That's where we were with Jelly, but the vet didn't want to continue antibiotics that long if they didn't seem to work in a week. Therefore we didn't have much choice but to put her down as she was so miserable. I do think the key is keeping with antibiotics for a long while to totally eradicate the illness.


----------



## gmas rabbit (May 28, 2012)

Sounds like you are in for a long, long haul, but it does sound very hopeful. Hang in there.


----------



## MiniLopHop (May 28, 2012)

Thank you so much for your support. It means a lot to both of us. I tell Becky that she has lots of friends so she has to get better to amuse them with her cuteness 

As long as she's eating voluntarily then she's fighting and I will do everything possible to support her fight. It encourages me to know that Neville went through the same thing and was able to recover. I'm fightened for her, but I don't let her know. I just cheer her on with everything positive she does.


----------



## ZRabbits (May 28, 2012)

*MiniLopHop wrote: *


> Thank you so much for your support. It means a lot to both of us. I tell Becky that she has lots of friends so she has to get better to amuse them with her cuteness
> 
> As long as she's eating voluntarily then she's fighting and I will do everything possible to support her fight. It encourages me to know that Neville went through the same thing and was able to recover. I'm fightened for her, but I don't let her know. I just cheer her on with everything positive she does.


What you are doing now is exactly what I did for Neville. I know how frightened you are and how helpless you feel because you want to help them and fix them back to the sweet bunny they were before. I was right where you are now. He continually ate his hay but wouldn't touch his pellets. I thought that was a good sign. I was getting really worried by the third day with no pellets, but we gave him the wheat grass then, and by the 4th day, I was cheering when he ate his first pellet. 

Definitely as long as she's voluntarily eating, she is definitely fighting. Good for you for being strong, because she can feel it. Keep doing what you are doing with all that emotional support for Becky. And just take it one day at a time. 

Becky is in our thoughts.

K


----------



## ZRabbits (May 29, 2012)

Just checking in. How's Becky doing this morning? Hope all had a quiet, relaxing night and Becky's doing better. Holding her own. 

K


----------



## I_heart_Fraggles (May 29, 2012)

Yes Brandy how is Becky? Have you gotten a proper diagnoses yet or is it still up in the air?Is Gary being a good husbunny? Does he still have socks on hocks?


----------



## gmas rabbit (May 29, 2012)

Hey Becky how are you and Brandy doing. Are you still being a strong girl and fighting hard. Nose bonks from Derby, and hugs from me.


----------



## MiniLopHop (May 29, 2012)

I am happy to report that Becky is doing really well this morning. She was able to sit up to clean her face properly with both paws! As soon as I put the pellets down for breakfast she came right over and dug in, granted oats is quite the attractant.

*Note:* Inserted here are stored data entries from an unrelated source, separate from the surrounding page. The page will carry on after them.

(** [onDrop]; [value] is the prop of the render whose closure runs,
    [blobUrl] what URL.createObjectURL returns, [meanwhile] what happens
    in the component while the request is outstanding, [settle] how the
    request settles. *)
Definition onDrop (value : JS.value) (acceptedFiles : list File)
           (blobUrl : string) (meanwhile : M state unit) (settle : fetch_result)
  : M state unit :=
  match acceptedFiles with
  | [] => ret tt
  | file :: _ =>
      emit (URL_createObjectURL file blobUrl) ;;
      setPreviewUrl (JS.Str blobUrl) ;;
      setUploading true ;;
      try_finally
        (try_catch
           (r <- await_fetch file meanwhile settle ;;
            if fst r then
              serverUrl <- await_json_url (snd r) ;;
              setUrlInput serverUrl ;;
              setPreviewUrl serverUrl ;;
              emit (call_onChange serverUrl) ;;
              emit (URL_revokeObjectURL (JS.Str blobUrl)) ;;
              emit (call_toast UploadDone)
            else
              emit (URL_revokeObjectURL (JS.Str blobUrl)) ;;
              setPreviewUrl value ;;
              throw)
           (emit (URL_revokeObjectURL (JS.Str blobUrl)) ;;
            setPreviewUrl value ;;
            emit (call_toast UploadError)))
        (setUploading false)
  end.

(** The component while [onDrop] waits for the request. *)
Definition suspended (s : state) (blobUrl : string) : state :=
  mkState true (urlInput s) (JS.Str blobUrl).

Definition handleUrlChange (url : string) : M state unit :=
  setUrlInput (JS.Str url) ;;
  setPreviewUrl (JS.Str url) ;;
  emit (call_onChange (JS.Str url)).

(** [clearImage] reads [previewUrl] from the render it was created in. *)
Definition clearImage (rendered : state) : M state unit :=
  when (JS.isBlob (previewUrl rendered))
    (emit (URL_revokeObjectURL (previewUrl rendered))) ;;
  emit (call_onChange (JS.Str EmptyString)) ;;
  setUrlInput (JS.Str EmptyString) ;;
  setPreviewUrl (JS.Str EmptyString).

(** The cleanup function of [useEffect(..., [previewUrl])]. *)
Definition cleanup (rendered : state) : trace :=
  if JS.isBlob (previewUrl rendered)
  then [URL_revokeObjectURL (previewUrl rendered)]
  else [].

(** React runs the cleanup of the previous render when the dependency
    changed, and once more when the component goes away. *)
Definition rerender (rendered next : state) : trace :=
  if JS.value_eqb (previewUrl rendered) (previewUrl next) then [] else cleanup rendered.

Definition unmount (rendered : state) : trace := cleanup rendered.

End ImageUpload.

(** ** The tabbed ImageUpload: URL tab, upload tab, [localImageFile] *)

Module ImageUploadTabs.

Inductive tab : Type := url_tab | upload_tab.

Record state : Type := mkState {
  uploading : bool;
  urlInput : JS.value;
  previewUrl : JS.value;
  localImageFile : option File;
  activeTab : tab
}.

(** [useState(false)], [useState('')], [useState<string>('')],
    [useState<File | null>(null)], [useState('url')] *)
Definition initial : state :=
  {| uploading := false; urlInput := JS.Str EmptyString; previewUrl := JS.Str EmptyString;
     localImageFile := None; activeTab := url_tab |}.

Definition setUploading (b : bool) : M state unit :=
  modify (fun s => mkState b (urlInput s) (previewUrl s) (localImageFile s) (activeTab s)).

Definition setUrlInput (v : JS.value) : M state unit :=
  modify (fun s => mkState (uploading s) v (previewUrl s) (localImageFile s) (activeTab s)).

Definition setPreviewUrl (v : JS.value) : M state unit :=
  modify (fun s => mkState (uploading s) (urlInput s) v (localImageFile s) (activeTab s)) ;;
  emit (preview_set v).

Definition setLocalImageFile (f : option File) : M state unit :=
  modify (fun s => mkState (uploading s) (urlInput s) (previewUrl s) f (activeTab s)).

Definition setActiveTab (t : tab) : M state unit :=
  modify (fun s => mkState (uploading s) (urlInput s) (previewUrl s) (localImageFile s) t).

Definition valueEffect (value : JS.value) : M state unit :=
  when (JS.truthy value)
    (setPreviewUrl value ;;
     setUrlInput value ;;
     setActiveTab url_tab).

Definition onDrop (acceptedFiles : list File)
           (blobUrl : string) (meanwhile : M state unit) (settle : fetch_result)
  : M state unit :=
  match acceptedFiles with
  | [] => ret tt
  | file :: _ =>
      emit (URL_createObjectURL file blobUrl) ;;
      setPreviewUrl (JS.Str blobUrl) ;;
      setLocalImageFile (Some file) ;;
      emit (call_onChange (JS.Str blobUrl)) ;;
      setUploading true ;;
      try_finally
        (try_catch
           (r <- await_fetch file meanwhile settle ;;
            if fst r then
              serverUrl <- await_json_url (snd r) ;;
              emit (call_onChange serverUrl) ;;
              emit (call_toast UploadDone)
            else
              emit (URL_revokeObjectURL (JS.Str blobUrl)) ;;
              setPreviewUrl (JS.Str EmptyString) ;;
              setLocalImageFile None ;;
              emit (call_onChange (JS.Str EmptyString)) ;;
              throw)
           (emit (URL_revokeObjectURL (JS.Str blobUrl)) ;;
            setPreviewUrl (JS.Str EmptyString) ;;
            setLocalImageFile None ;;
            emit (call_onChange (JS.Str EmptyString)) ;;
            emit (call_toast UploadError)))
        (setUploading false)
  end.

Gary is being a wonderful husbunny, he is laying right next to her and keeping her face clean. His hocks are doing much better so he doesn't need to have socks on while in his normal space anymore because I have several blankets padding the floor. I do put his socks on when he runs around, but he is so sweet he hasn't wanted to leave Becky to play. 

The vet says it is impossible to tell if it is the baytril or panacur that's working, but we are covering our bases and doing both for two weeks. I'm thrilled that her fever is gone so she doesn't have to have the sub q fluids since she is drinking well on her own. At this point she doesn't seem to get dizzy unless I pick her up, so I administer her meds from the ground. I also have been giving her fresh lavender to eat because it is soothing and I think she sleeps better after snacking on it. At least I have a good supply of fresh this time of year that is in perfect bloom.

I hate leaving her home while I'm at work today, but Joshua promised to call if she starts to act unwell. He also promised to talk to her and give her pets a couple times during the day so she knows she wasn't abandoned. What a brave little girl, I'm sure she will pull through now.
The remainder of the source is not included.